As you know, I've been addicted to watching the Decorah Eagles from the first pip in the first egg. It's been amazing to see such devoted parents care for their babies in every type of weather and circumstance. Now the eaglets (E1, E2 & E3 as they are called in numerical order of hatching) are ready to fledge. The folks at the Raptor Resource Project estimate the fledge will occur sometime between June 11th and 25th. They feel it will happen later rather than sooner.

So, if you haven't gotten a chance to glimpse this incredible eagle family, make sure to click on the link below. It's cool to see how big they've gotten. There are lots of antics to watch. The eaglets love to practice their flying and sit on the tree branches next to their parents. And, who knows, maybe you'll catch that incredible moment when the eaglets become free of their nest and begin to soar the skies.

http://www.ustream.tv/decoraheagles

Smelly Young Ones

My kids and I are now obsessed. We have officially fallen in love. With what you ask? A family of five baby striped skunks!

Luckily, since skunks are confirmed chicken predators, they are not located in my backyard. Here's the scoop...

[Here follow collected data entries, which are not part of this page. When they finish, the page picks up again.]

Lemma amount1_delta_spec a b l up :
  0 <= a < 2 ^ 160 -> 0 <= b < 2 ^ 160 -> u128 l ->
  get_amount1_delta a b l up = Ok (amount1_between l (Z.min a b) (Z.max a b) up).
Proof.
  intros Ha Hb Hl. unfold get_amount1_delta. rewrite order_ratios_eq, Q96_eq.
  set (lo := Z.min a b). set (hi := Z.max a b). assert (H : 0 <= lo <= hi /\ hi < 2 ^ 160) by lia. clearbody lo hi.
  destruct H as [H1 H2]. rewrite u160_sub_small by lia. unfold u128 in Hl. unfold amount1_between.
  assert (Hn : 0 <= l * (hi - lo) <= 2 ^ 128 * 2 ^ 160) by nia. destruct up.
  - rewrite mul_div_rounding_up_spec by (unfold u256; lia). cbn [orb Z.eqb].
    assert (div_up (l * (hi - lo)) (2 ^ 96) <= 2 ^ 192) by (apply div_up_le; lia).
    rewrite (proj2 (Z.eqb_neq (2 ^ 96) 0)), (proj2 (Z.leb_gt _ _)) by lia. done.
  - rewrite mul_div_spec by (unfold u256; lia).
    assert (l * (hi - lo) / 2 ^ 96 <= 2 ^ 192) by (apply Z.div_le_upper_bound; lia).
    rewrite (proj2 (Z.eqb_neq (2 ^ 96) 0)), (proj2 (Z.leb_gt _ _)) by lia. done.
Qed.

(** ** The price an amount leads to *)

(** Token 0 added: the price that the amount pays for, or a little above it;
    the second formula is used where the first would overflow. *)
Definition price_after_amount0 (p l a : Z) : Z :=
  let n := l * 2 ^ 96 in
  if n + a * p <? 2 ^ 256 then div_up (n * p) (n + a * p) else div_up n (n / p + a).

Lemma next_amount0_add p l a :
  0 < p < 2 ^ 160 -> 0 < l < 2 ^ 128 -> 0 < a < 2 ^ 255 ->
  get_next_sqrt_price_from_amount0_rounding_up p l a true = Ok (price_after_amount0 p l a) /\
  0 < price_after_amount0 p l a <= p /\
  l * 2 ^ 96 * p <= price_after_amount0 p l a * (l * 2 ^ 96 + a * p).
Proof.
  intros Hp Hl Ha. unfold get_next_sqrt_price_from_amount0_rounding_up, price_after_amount0.
  rewrite (proj2 (Z.eqb_neq a 0)) by lia. rewrite shl_liquidity by (unfold u128; lia). set (n := l * 2 ^ 96).
  assert (Hn : 0 < n < 2 ^ 224) by lia. assert (Hap : 0 < a * p) by nia.
  rewrite u_mul_spec by (unfold u256; lia). set (m := (a * p) mod 2 ^ 256).
  assert (Hm : 0 <= m < 2 ^ 256) by (apply Z.mod_pos_bound; lia).
  rewrite (div_checked_spec m a) by (unfold u256; lia). osimpl.
  rewrite u_add_spec by (unfold u256; lia). destruct (Z.ltb_spec (n + a * p) (2 ^ 256)) as [Hs|Hs].
  - assert (Em : m = a * p) by (apply Z.mod_small; lia). rewrite Em.
    replace (a * p / a) with p by (apply (Z.div_unique _ _ _ 0); lia). rewrite Z.eqb_refl.
    rewrite Z.mod_small, (proj2 (Z.leb_le _ _)) by lia. osimpl.
    assert (Hle : div_up (n * p) (n + a * p) <= p) by (apply div_up_le; nia).
    assert (H0 : 0 < div_up (n * p) (n + a * p)) by (apply div_up_gt; nia).
    rewrite mul_div_rounding_up_spec by (unfold u256; lia).
    rewrite (proj2 (Z.eqb_neq (n + a * p) 0)), (proj2 (Z.leb_gt _ _)) by lia. osimpl. unfold u160_from.
    rewrite (proj2 (Z.leb_le _ _)) by (unfold U160_MAX; lia). split; [done|]. split; [done|].
    pose proof (div_up_mul (n * p) (n + a * p)). lia.
  - rewrite (proj2 (andb_false_iff _ _)).
    2: { destruct (Z.lt_ge_cases (a * p) (2 ^ 256)) as [Hlt|Hge].
         - right. assert (Em : m = a * p) by (apply Z.mod_small; lia). rewrite Em. apply Z.leb_gt.
           rewrite (Z.mod_eq _ (2 ^ 256)) by lia. replace ((n + a * p) / 2 ^ 256) with 1; [lia|].
           apply (Z.div_unique _ _ _ (n + a * p - 2 ^ 256)); lia.
         - left. apply Z.eqb_neq. assert (m / a < p); [|lia]. apply Z.div_lt_upper_bound; lia. }
    rewrite div_checked_spec by (unfold u256; lia). osimpl.
    assert (Hq : 0 <= n / p <= n) by (split; [apply Z.div_pos; lia|apply Z.div_le_upper_bound; nia]).
    pose proof (Z.mul_div_le n p ltac:(lia)) as Hq1. pose proof (Z.mul_succ_div_gt n p ltac:(lia)) as Hq2.
    rewrite u_add_spec, Z.mod_small by (unfold u256; lia). rewrite div_rounding_up_spec by (unfold u256; lia).
    rewrite (proj2 (Z.eqb_neq (n / p + a) 0)) by lia. osimpl.
    assert (Hle : div_up n (n / p + a) <= p) by (apply div_up_le; nia).
    assert (H0 : 0 < div_up n (n / p + a)) by (apply div_up_gt; lia). unfold u160_from.
    rewrite (proj2 (Z.leb_le _ _)) by (unfold U160_MAX; lia). osimpl. split; [done|]. split; [done|].
    pose proof (div_up_mul n (n / p + a) ltac:(lia)) as [Hd _].
    set (q := div_up n (n / p + a)) in *. set (k := n / p) in *. clearbody q k n.
    transitivity ((k + a) * q * p); [by apply Z.mul_le_mono_nonneg_r; lia|].
    replace ((k + a) * q * p) with (q * (p * k + a * p)) by ring. apply Z.mul_le_mono_nonneg_l; lia.
Qed.
Definition apply_crossings (tick_map : TickMap) (crossed : list CrossedTick) : outcome unit TickMap :=
  foldl (fun acc c =>
    tick_map ← acc;
    let '(liquidity_net, tick_map) := cross_tick tick_map (cr_tick c) (cr_fee_growth_0 c) (cr_fee_growth_1 c) in
    liquidity ← liquidity_math_add (tm_liquidity tick_map)
                  (if cr_zero_for_one c then wrap I128 (- liquidity_net) else liquidity_net);
    Ok (mkTickMap (tm_ticks tick_map) (tm_tick_bitmap tick_map) liquidity (tm_max_liquidity_per_tick tick_map)))
    (Ok tick_map) crossed.

Definition apply_swap_quote self (swap_quote : SwapQuote) : outcome unit PoolProfiler :=
  let s := (pf_state self) <| po_current_tick := sq_tick_after swap_quote |>
                         <| po_price_sqrt_ratio_x96 := sq_sqrt_price_after_x96 swap_quote |> in
  let s :=
    if quote_zero_for_one swap_quote
    then s <| po_fee_growth_global_0 := sq_fee_growth_global_after swap_quote |>
           <| po_protocol_fees_token0 := u_add (po_protocol_fees_token0 s) (sq_protocol_fee swap_quote) |>
    else s <| po_fee_growth_global_1 := sq_fee_growth_global_after swap_quote |>
           <| po_protocol_fees_token1 := u_add (po_protocol_fees_token1 s) (sq_protocol_fee swap_quote) |> in
  tick_map ← apply_crossings (pf_tick_map self) (sq_crossed_ticks swap_quote);
  Ok (self <| pf_state := s |> <| pf_tick_map := tick_map |>
           <| pf_analytics := (pf_analytics self) <| an_total_swaps := wrap U64 (an_total_swaps (pf_analytics self) + 1) |> |>).

Definition validate_price_limit self (limit_price_sqrt : Z) (zero_for_one : bool) : outcome unit unit :=
  if zero_for_one
  then err_if (po_price_sqrt_ratio_x96 (pf_state self) <=? limit_price_sqrt) tt
  else err_if (limit_price_sqrt <=? po_price_sqrt_ratio_x96 (pf_state self)) tt.

Definition quote_swap (fuel : nat) self (amount_specified : Z) (zero_for_one : bool) (sqrt_price_limit_x96 : option Z)
  : option (outcome unit SwapQuote) :=
  let checks :=
    _ ← check_if_initialized self;
    _ ← err_if (amount_specified =? 0) tt;
    match sqrt_price_limit_x96 with
    | Some price_limit => validate_price_limit self price_limit zero_for_one
    | None => Ok tt
    end in
  match checks with
  | Ok _ =>
      let limit :=
        match sqrt_price_limit_x96 with
        | Some price_limit => price_limit
        | None => if zero_for_one then MIN_SQRT_RATIO + 1 else MAX_SQRT_RATIO - 1
        end in
      simulate_swap_through_ticks fuel self amount_specified zero_for_one limit
  | Err e => Some (Err e)
  | Panic => Some Panic
  end.

(** [I256::from(amount)] panics when the amount does not fit. *)
Definition swap_exact_in (fuel : nat) self (amount_in : Z) (zero_for_one : bool) (limit : option Z)
  : option (outcome unit SwapQuote) :=
  if in_ty I256 amount_in then quote_swap fuel self amount_in zero_for_one limit else Some Panic.

Definition swap_exact_out (fuel : nat) self (amount_out : Z) (zero_for_one : bool) (limit : option Z)
  : option (outcome unit SwapQuote) :=
  if in_ty I256 amount_out
  then fmap (M := option) (fun r => quote ← r; _ ← validate_exact_output quote amount_out; Ok quote)
         (quote_swap fuel self (- amount_out) zero_for_one limit)
  else Some Panic.

Definition swap_to_lower_sqrt_price (fuel : nat) self (limit : Z) : option (outcome unit SwapQuote) :=
  quote_swap fuel self (imax I256) true (Some limit).
Definition swap_to_higher_sqrt_price (fuel : nat) self (limit : Z) : option (outcome unit SwapQuote) :=
  quote_swap fuel self (imax I256) false (Some limit).

(** The state after the swap and the amounts the returned event carries. *)
Definition execute_swap (fuel : nat) self (zero_for_one : bool) (amount_specified sqrt_price_limit_x96 : Z)
  : option (outcome unit (PoolProfiler * SwapQuote)) :=
  if pf_is_initialized self
  then
    fmap (M := option) (fun r => quote ← r; self ← apply_swap_quote self quote; Ok (self, quote))
      (simulate_swap_through_ticks fuel self amount_specified zero_for_one sqrt_price_limit_x96)
  else Some Panic.

(** *** Liquidity *)

Definition validate_ticks self (tick_lower tick_upper : Z) : outcome unit unit :=
  _ ← err_if (tick_upper <=? tick_lower) tt;
  spacing ← expect (pd_tick_spacing (pf_pool self));
  let spacing := wrap I32 spacing in
  _ ← assert_ (negb (spacing =? 0));
  _ ← err_if (negb (Z.rem tick_lower spacing =? 0) || negb (Z.rem tick_upper spacing =? 0)) tt;
  err_if ((tick_lower <? MIN_TICK) || (MAX_TICK <? tick_upper)) tt.

Definition with_liquidity (tick_map : TickMap) (liquidity : Z) : TickMap :=
  mkTickMap (tm_ticks tick_map) (tm_tick_bitmap tick_map) liquidity (tm_max_liquidity_per_tick tick_map).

On Monday, my sister noticed baby skunks emerging from underneath her backyard shed. They have taken over her yard and are the cutest things ever! You can find them everywhere, from under the deck to the spare mulch pile. In fact, her dog, Tucker, has been relegated to the front yard so he doesn't disturb the babies. They are as small as baby kittens and are still getting their feet under them. They love to play and try to run. But, they're still not that coordinated so they occasionally take a tumble. On Monday, they didn't seem to have great eyesight. By Tuesday, we noticed they can definitely see. In fact the baby pictured below could definitely see me. He or she was busy doing a "get away from me" dance.
Normal skunk litters consist of 2 to 10 babies and are born pink-skinned and blind. By their second week, babies are furred and by their third week, their eyes have opened. They are usually weaned and will be out with their mom on nightly hunting forays by their sixth week. So we're thinking these babies are about six weeks old. Although we have never seen the mom, our guess is that she's under the shed and she still lets them suckle since sometimes we can hear nursing sounds. 

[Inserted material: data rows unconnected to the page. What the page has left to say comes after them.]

(* ===== verification/PoolFlags.v ===== *)
(** * The data of the ticks of a pool

    Each entry of the tick map says which tick it is for and whether the tick
    carries liquidity; a snapshot is restored from these entries alone. *)

From stdpp Require Import base numbers list gmap strings.
From Stdlib Require Import Lia ZArith.
From S2P Require Import Prelude FullMath TickBitmap TickMap TickMath SqrtPrice SwapMath Pool PoolInv.

Open Scope Z_scope.

Section flags.
Context {UL : U256Lib} {AF : AddressFmt}.

(** The data of a tick says which tick it is and whether it has liquidity. *)
Definition tick_data_ok (t : Z) (d : PoolTick) : Prop :=
  pt_value d = t /\ pt_initialized d = negb (pt_liquidity_gross d =? 0).

Definition tick_flags (tm : TickMap) : Prop := map_Forall tick_data_ok (tm_ticks tm).

Lemma get_tick_or_init_flags tm tick d tm1 :
  tick_flags tm -> get_tick_or_init tm tick = (d, tm1) -> tick_flags tm1 /\ tick_data_ok tick d.
Proof.
  intros Hf. unfold get_tick_or_init. destruct (tm_ticks tm !! tick) as [p|] eqn:E; intros [= <- <-].
  - split; [done|exact (Hf _ _ E)].
  - split; [|done]. by apply map_Forall_insert_2.
Qed.

Lemma cross_flags tm tick f0 f1 : tick_flags tm -> tick_flags (cross_tick tm tick f0 f1).2.
Proof.
  intros Hf. unfold cross_tick. destruct (get_tick_or_init tm tick) as [d tm1] eqn:E.
  apply get_tick_or_init_flags in E as [Hf1 Hd]; [|done]. cbn. by apply map_Forall_insert_2.
Qed.

Lemma crossings_flags tm l tm' : tick_flags tm -> apply_crossings tm l = Ok tm' -> tick_flags tm'.
Proof.
  revert tm'. induction l as [|c l IH] using rev_ind; intros tm' Hf; [by intros [= <-]|]. rewrite apply_crossings_snoc. intros H.
  apply bind_Ok_inv in H as (tm1 & H1 & H). pose proof (cross_flags tm1 (cr_tick c) (cr_fee_growth_0 c) (cr_fee_growth_1 c) (IH _ Hf H1)) as H2.
  destruct (cross_tick _ _ _ _) as [n tm2]. apply bind_Ok_inv in H as (q & _ & H). injection H as <-. exact H2.
Qed.

(** A tick after its update: initialised, with the new liquidity. *)
Lemma update_tick_ticks tm tick cur delta upper f0 f1 fl tm' :
  (forall d, tm_ticks tm !! tick = Some d -> tick_data_ok tick d) -> tick_map_update tm tick cur delta upper f0 f1 = Ok (fl, tm') ->
  exists d, tm_ticks tm' = <[tick := d]> (tm_ticks tm) /\ pt_value d = tick /\ pt_initialized d = true.
Proof.
  intros Hf H. unfold tick_map_update in H. apply bind_Ok_inv in H as ([b tm1] & Hu & H).
  assert (Et : tm_ticks tm' = tm_ticks tm1) by (destruct b; [apply bind_Ok_inv in H as (? & _ & H)|]; injection H as _ <-; done).
  rewrite Et. unfold update_tick_data in Hu. destruct (get_tick_or_init tm tick) as [d tm0] eqn:E.
  assert (Hd : tick_data_ok tick d).
  { revert E. unfold get_tick_or_init. destruct (tm_ticks tm !! tick) eqn:El; intros [= <- <-]; [by apply Hf|done]. }
  destruct Hd as [Hv Hi].
  assert (E0 : forall x, <[tick := x]> (tm_ticks tm0) = <[tick := x]> (tm_ticks tm)).
  { intros x. revert E. unfold get_tick_or_init. destruct (_ !! _); intros [= <- <-]; [done|]. cbn. apply insert_insert_eq. }
  apply bind_Ok_inv in Hu as ([gb d1] & Hu & H1). apply bind_Ok_inv in H1 as (? & _ & H1). injection H1 as _ <-. cbn. rewrite E0.
  apply bind_Ok_inv in Hu as (g & _ & Hu). injection Hu as <- <-.
  eexists. split; [reflexivity|]. destruct (pt_liquidity_gross d =? 0); cbn; [destruct (_ <=? _)|]; done.
Qed.

Lemma fee_growth_inside_ticks tm lower upper cur f0 f1 :
  is_Some (tm_ticks tm !! lower) -> is_Some (tm_ticks tm !! upper) -> (get_fee_growth_inside tm lower upper cur f0 f1).2 = tm.
Proof.
  intros [a Ha] [b Hb]. unfold get_fee_growth_inside, get_tick_or_init. rewrite Ha, Hb. cbn. rewrite Ha. done.
Qed.

(** A tick the update leaves without liquidity was flipped by a burn. *)
Lemma update_flipped tm tick cur delta upper f0 f1 fl tm' :
  tick_map_ok tm -> valid_tick (tb_tick_spacing (tm_tick_bitmap tm)) tick -> - 2 ^ 127 <= delta < 2 ^ 127 ->
  delta <> 0 \/ gross tm tick <> 0 ->
  tick_map_update tm tick cur delta upper f0 f1 = Ok (fl, tm') -> gross tm' tick = 0 -> (delta <? 0) && fl = true.
Proof.
  intros Hok Hv Hd Ht H Hz. pose proof (tick_map_update_spec tm tick cur delta upper f0 f1 Hok Hv Hd) as Hs. cbn zeta in Hs. rewrite H in Hs.
  destruct ((0 <=? gross tm tick + delta) && _); [|done]. destruct Hs as (tm1 & [= -> <-] & _ & _ & _ & Hg). rewrite Hg, decide_True in Hz by done.
  pose proof (tk_range _ Hok tick). rewrite Hz. cbn. destruct (Z.eqb_spec (gross tm tick) 0); [lia|]. cbn.
  rewrite andb_true_r. apply Z.ltb_lt. lia.
Qed.

Lemma gross_lookup tm t d : tm_ticks tm !! t = Some d -> gross tm t = pt_liquidity_gross d.
Proof. intros H. unfold gross. by rewrite H. Qed.

(** The two ticks of a position are in order or dropped. *)
Lemma cleared_flags tm l u d1 d2 m (b1 b2 : bool) :
  tm_ticks tm = <[u := d2]> (<[l := d1]> m) -> map_Forall tick_data_ok m ->
  b1 = true \/ tick_data_ok l d1 -> b2 = true \/ tick_data_ok u d2 ->
  let tm5 := if b1 then tick_map_clear tm l else tm in
  tick_flags (if b2 then tick_map_clear tm5 u else tm5).
Proof.
  intros E Hm H1 H2 tm5 t d Ht.
  assert (G : tm_ticks tm !! t = Some d -> (t = l -> b1 = false) -> (t = u -> b2 = false) -> tick_data_ok t d).
  { rewrite E. intros Hlk F1 F2. apply lookup_insert_Some in Hlk as [[<- <-]|[_ Hlk]].
    - destruct H2 as [H2|]; [by rewrite F2 in H2|done].
    - apply lookup_insert_Some in Hlk as [[<- <-]|[_ Hlk]]; [|by apply Hm]. destruct H1 as [H1|]; [by rewrite F1 in H1|done]. }
  unfold tm5 in Ht. destruct b1, b2; cbn in Ht.
  - apply lookup_delete_Some in Ht as [? Ht]. apply lookup_delete_Some in Ht as [? Ht]. apply G; congruence.
  - apply lookup_delete_Some in Ht as [? Ht]. apply G; congruence.
  - apply lookup_delete_Some in Ht as [? Ht]. apply G; congruence.
  - apply G; congruence.
Qed.

Lemma delta_flags s self k p delta a0 a1 self' :
  liquidity_ok s (pf_tick_map self) (pf_positions self) -> pf_positions self !! k = Some p -> - 2 ^ 127 < delta < 2 ^ 127 -> tick_flags (pf_tick_map self) ->
  delta <> 0 \/ (gross (pf_tick_map self) (pq_tick_lower p) <> 0 /\ gross (pf_tick_map self) (pq_tick_upper p) <> 0) ->
  apply_position_delta self k p (pq_tick_lower p) (pq_tick_upper p) delta a0 a1 = Ok self' -> tick_flags (pf_tick_map self').
Proof.
  intros Hl Hk Hd Hf Ht H.
  destruct (lk_positions _ _ _ Hl k p Hk) as [_ (Hvl & Hvu & Hlu & _)].
  set (l := pq_tick_lower p) in *. set (u := pq_tick_upper p) in *. set (tm := pf_tick_map self) in *.
  unfold apply_position_delta in H. apply bind_Ok_inv in H as ([fl tm1] & H1 & H). apply bind_Ok_inv in H as ([fu tm2] & H2 & H). fold tm in H1.
  destruct (update_tick_ticks _ _ _ _ _ _ _ _ _ (fun d => Hf l d) H1) as (d1 & T1 & V1 & I1).
  pose proof (tick_map_update_spec tm l (po_current_tick (pf_state self)) delta false (po_fee_growth_global_0 (pf_state self))
    (po_fee_growth_global_1 (pf_state self)) (lk_map _ _ _ Hl) ltac:(rewrite (lk_spacing _ _ _ Hl); exact Hvl) ltac:(lia)) as Hs.
  cbn zeta in Hs. rewrite H1 in Hs. destruct ((0 <=? gross tm l + delta) && _); [|done].
  destruct Hs as (tm1' & [= Efl <-] & Ok1 & S1 & M1 & G1). clear Efl.
  assert (C1 : gross tm1 l = 0 -> (delta <? 0) && fl = true).
  { eapply update_flipped; [apply Hl|rewrite (lk_spacing _ _ _ Hl); exact Hvl|lia|tauto|exact H1]. }
  assert (C2 : gross tm2 u = 0 -> (delta <? 0) && fu = true).
  { eapply (update_flipped tm1); [exact Ok1|rewrite S1, (lk_spacing _ _ _ Hl); exact Hvu|lia|rewrite G1, decide_False by lia; tauto|exact H2]. }
  assert (T2 : exists d2, tm_ticks tm2 = <[u := d2]> (tm_ticks tm1) /\ pt_value d2 = u /\ pt_initialized d2 = true).
  { eapply update_tick_ticks; [|exact H2]. intros d. rewrite T1, lookup_insert_ne by lia. apply Hf. }
  destruct T2 as (d2 & T2 & V2 & I2).
  pose proof (fee_growth_inside_ticks tm2 l u (po_current_tick (pf_state self)) (po_fee_growth_global_0 (pf_state self))
    (po_fee_growth_global_1 (pf_state self))) as Hfee.
  destruct (get_fee_growth_inside tm2 _ _ _ _ _) as [[i0 i1] tm3]. cbn [snd] in Hfee.
  rewrite Hfee in H; [|rewrite T2, lookup_insert_ne, T1, lookup_insert_eq by lia; by eexists|rewrite T2, lookup_insert_eq; by eexists].
  apply bind_Ok_inv in H as (p' & _ & H). apply bind_Ok_inv in H as (tm4 & H4 & H). injection H as <-. cbn.
  assert (T4 : tm_ticks tm4 = <[u := d2]> (<[l := d1]> (tm_ticks tm))).
  { rewrite <- T1, <- T2. destruct (_ && _); [|by injection H4 as <-]. destruct (liquidity_math_add _ _); [|done..]. by injection H4 as <-. }
  assert (G1' : gross tm1 l = pt_liquidity_gross d1) by (apply gross_lookup; by rewrite T1, lookup_insert_eq).
  assert (G2' : gross tm2 u = pt_liquidity_gross d2) by (apply gross_lookup; by rewrite T2, lookup_insert_eq).
  rewrite G1' in C1. rewrite G2' in C2. apply (cleared_flags tm4 l u d1 d2 (tm_ticks tm)); try done.
  - destruct ((delta <? 0) && fl); [by left|]. right. split; [done|]. rewrite I1. symmetry. apply negb_true_iff, Z.eqb_neq. intros E. by apply C1 in E.
  - destruct ((delta <? 0) && fu); [by left|]. right. split; [done|]. rewrite I2. symmetry. apply negb_true_iff, Z.eqb_neq. intros E. by apply C2 in E.
Qed.
End flags.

For now, everyone in my family is having fun hanging out in my sister's yard and watching the babies. But the bad news is that the babies normally stay with their mom until the next spring. So, I'm sure things won't be so much fun and may get a little smelly when the babies learn to spray. But until then, it's certainly a privilege to get to observe these smelly little ones!


Who Is She?

I'll be frank; I'm confused. As you know, we ordered 10 chicks in March. When we were at the hatchery, the helper told us they threw in an extra chick and she identified it as a Speckled Sussex. We were thrilled to have our new little extra!

Here comes the rub. One of the babies died in her first week with us. That one was definitely a Speckled Sussex. Now, the chicks are grown up and nobody looks like a Speckled Sussex. I know the identities of everyone else - New Hampshire, Ameracauna, Buff Orpington, Brown Leghorn, Light Brahma and Black Austrolorp. But, I can't figure out the breed for our "extra."
She's beautiful and friendly, but what is she?
She's a beautiful bird, in fact, I call her "sunburst" because the feathers going down her neck look like rays of sun. Her golden and orange colors are mixed in with gray feathers and the combination is striking. She's got greenish/brown legs. She looks nothing like the Speckled Sussex that elimination tells us she should be.
Sunburst grazing with her flock mates.
I lean toward the hatchery worker getting it wrong; with my guess being she's an Ameracuana without the cheek muffs. (One of my last Ameracaunas did not have prominent cheek muffs either.) But, I can't be 100 percent sure.

I guess if we have three green/blue eggs in one day, the proverbial proof will be in the pudding. But, what if we don't have that "proof?" I'm intensely curious and wondered if any of you have a guess? I would love to know what you think.